→ **INSTRUCTIONS TO FOLLOW**: Each line holding the string "Type" is to be copied from the data.

→ **Items listed in a dataset**:
== Segment start ==
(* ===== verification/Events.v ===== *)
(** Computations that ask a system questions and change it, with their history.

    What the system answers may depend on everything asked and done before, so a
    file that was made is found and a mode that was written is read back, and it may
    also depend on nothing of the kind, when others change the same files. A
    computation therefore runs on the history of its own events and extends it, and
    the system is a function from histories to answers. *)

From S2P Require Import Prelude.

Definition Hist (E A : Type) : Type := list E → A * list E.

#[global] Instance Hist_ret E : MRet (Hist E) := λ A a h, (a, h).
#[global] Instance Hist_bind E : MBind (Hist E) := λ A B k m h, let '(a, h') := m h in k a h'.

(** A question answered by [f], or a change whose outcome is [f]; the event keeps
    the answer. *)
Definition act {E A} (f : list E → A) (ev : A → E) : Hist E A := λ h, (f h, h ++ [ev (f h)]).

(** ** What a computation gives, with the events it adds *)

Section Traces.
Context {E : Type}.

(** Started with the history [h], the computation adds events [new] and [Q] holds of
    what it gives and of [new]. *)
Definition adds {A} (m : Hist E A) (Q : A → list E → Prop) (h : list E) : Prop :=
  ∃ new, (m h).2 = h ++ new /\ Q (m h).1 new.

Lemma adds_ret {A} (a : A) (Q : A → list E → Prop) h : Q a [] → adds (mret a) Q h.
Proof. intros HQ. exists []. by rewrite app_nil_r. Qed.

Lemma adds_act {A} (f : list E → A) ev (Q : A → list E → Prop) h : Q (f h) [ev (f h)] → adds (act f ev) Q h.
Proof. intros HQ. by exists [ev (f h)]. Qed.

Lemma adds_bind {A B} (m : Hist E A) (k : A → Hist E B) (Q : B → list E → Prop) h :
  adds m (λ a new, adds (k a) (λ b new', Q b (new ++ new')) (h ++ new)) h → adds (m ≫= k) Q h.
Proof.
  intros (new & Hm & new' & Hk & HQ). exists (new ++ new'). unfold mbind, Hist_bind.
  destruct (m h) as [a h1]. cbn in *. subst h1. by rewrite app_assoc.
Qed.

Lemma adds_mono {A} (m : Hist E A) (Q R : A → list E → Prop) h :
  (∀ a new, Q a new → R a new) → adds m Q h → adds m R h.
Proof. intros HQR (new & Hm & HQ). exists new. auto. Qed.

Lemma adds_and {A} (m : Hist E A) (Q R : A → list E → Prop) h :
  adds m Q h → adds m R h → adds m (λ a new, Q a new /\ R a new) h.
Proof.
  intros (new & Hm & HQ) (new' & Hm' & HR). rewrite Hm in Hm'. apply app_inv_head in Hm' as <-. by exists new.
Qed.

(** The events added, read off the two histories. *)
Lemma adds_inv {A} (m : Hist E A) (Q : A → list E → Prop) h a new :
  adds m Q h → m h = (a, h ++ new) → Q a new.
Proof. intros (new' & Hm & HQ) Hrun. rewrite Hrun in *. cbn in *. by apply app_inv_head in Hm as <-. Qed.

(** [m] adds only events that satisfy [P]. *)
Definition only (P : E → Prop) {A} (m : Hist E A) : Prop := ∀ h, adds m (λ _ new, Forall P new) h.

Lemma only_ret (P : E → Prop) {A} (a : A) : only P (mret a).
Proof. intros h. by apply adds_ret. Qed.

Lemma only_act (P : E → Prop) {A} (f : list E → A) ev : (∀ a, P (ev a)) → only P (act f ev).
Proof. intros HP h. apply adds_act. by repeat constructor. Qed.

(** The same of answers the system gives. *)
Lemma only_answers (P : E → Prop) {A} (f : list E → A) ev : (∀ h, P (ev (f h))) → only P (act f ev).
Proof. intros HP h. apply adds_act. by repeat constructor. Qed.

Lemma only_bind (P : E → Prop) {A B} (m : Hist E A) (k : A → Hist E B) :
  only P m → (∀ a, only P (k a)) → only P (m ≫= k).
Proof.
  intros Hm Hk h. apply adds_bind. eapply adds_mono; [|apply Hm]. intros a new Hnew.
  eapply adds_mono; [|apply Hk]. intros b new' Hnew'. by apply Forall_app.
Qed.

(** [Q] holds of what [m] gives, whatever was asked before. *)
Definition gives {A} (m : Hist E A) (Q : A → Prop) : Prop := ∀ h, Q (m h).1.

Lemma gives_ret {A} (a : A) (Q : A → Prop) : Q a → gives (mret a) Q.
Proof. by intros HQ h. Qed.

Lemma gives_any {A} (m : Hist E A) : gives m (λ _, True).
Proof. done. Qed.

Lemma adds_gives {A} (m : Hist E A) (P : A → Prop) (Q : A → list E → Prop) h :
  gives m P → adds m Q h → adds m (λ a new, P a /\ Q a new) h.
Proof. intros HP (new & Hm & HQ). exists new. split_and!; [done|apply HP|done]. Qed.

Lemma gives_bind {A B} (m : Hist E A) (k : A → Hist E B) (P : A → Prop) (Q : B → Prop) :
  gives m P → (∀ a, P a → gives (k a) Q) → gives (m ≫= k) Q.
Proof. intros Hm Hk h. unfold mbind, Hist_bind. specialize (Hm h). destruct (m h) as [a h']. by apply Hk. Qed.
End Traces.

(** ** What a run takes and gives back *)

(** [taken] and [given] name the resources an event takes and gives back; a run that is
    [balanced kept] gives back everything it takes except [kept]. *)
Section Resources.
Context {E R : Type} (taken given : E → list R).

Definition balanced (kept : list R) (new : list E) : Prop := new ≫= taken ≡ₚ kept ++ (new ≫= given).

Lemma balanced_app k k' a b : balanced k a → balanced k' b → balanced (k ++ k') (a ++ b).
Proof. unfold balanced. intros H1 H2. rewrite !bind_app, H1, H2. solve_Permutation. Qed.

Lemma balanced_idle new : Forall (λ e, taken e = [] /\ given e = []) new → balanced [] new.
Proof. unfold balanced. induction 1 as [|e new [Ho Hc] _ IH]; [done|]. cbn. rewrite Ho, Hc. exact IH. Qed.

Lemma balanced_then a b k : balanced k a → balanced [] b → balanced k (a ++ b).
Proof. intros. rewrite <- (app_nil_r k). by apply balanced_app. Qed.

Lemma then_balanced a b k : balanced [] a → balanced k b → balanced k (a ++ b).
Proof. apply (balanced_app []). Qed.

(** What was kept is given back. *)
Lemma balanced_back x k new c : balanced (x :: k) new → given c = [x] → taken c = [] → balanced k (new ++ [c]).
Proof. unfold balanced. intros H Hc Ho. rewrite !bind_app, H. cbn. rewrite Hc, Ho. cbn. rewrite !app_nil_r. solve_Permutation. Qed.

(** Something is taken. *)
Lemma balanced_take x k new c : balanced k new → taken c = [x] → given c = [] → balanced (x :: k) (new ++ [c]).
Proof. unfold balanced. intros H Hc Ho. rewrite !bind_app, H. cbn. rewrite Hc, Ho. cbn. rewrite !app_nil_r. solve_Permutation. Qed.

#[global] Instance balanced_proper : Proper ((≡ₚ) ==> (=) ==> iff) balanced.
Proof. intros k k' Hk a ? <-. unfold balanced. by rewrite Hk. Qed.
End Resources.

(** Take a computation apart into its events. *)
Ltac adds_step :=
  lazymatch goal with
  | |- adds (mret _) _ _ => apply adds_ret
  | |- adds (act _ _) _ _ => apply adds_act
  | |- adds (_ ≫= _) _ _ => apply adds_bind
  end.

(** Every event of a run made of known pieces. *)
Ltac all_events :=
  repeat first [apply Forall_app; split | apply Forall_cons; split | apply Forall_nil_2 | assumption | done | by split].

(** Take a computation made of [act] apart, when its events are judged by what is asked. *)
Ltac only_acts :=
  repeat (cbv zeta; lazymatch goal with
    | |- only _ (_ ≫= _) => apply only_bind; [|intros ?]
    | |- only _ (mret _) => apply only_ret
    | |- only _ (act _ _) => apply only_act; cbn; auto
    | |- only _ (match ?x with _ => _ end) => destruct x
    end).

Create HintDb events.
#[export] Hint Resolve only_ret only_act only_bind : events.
== Segment end ==
→ **RESULT OF THIS TASK**:
Definition Hist (E A : Type) : Type := list E → A * list E.
Context {E : Type}.
Context {E R : Type} (taken given : E → list R).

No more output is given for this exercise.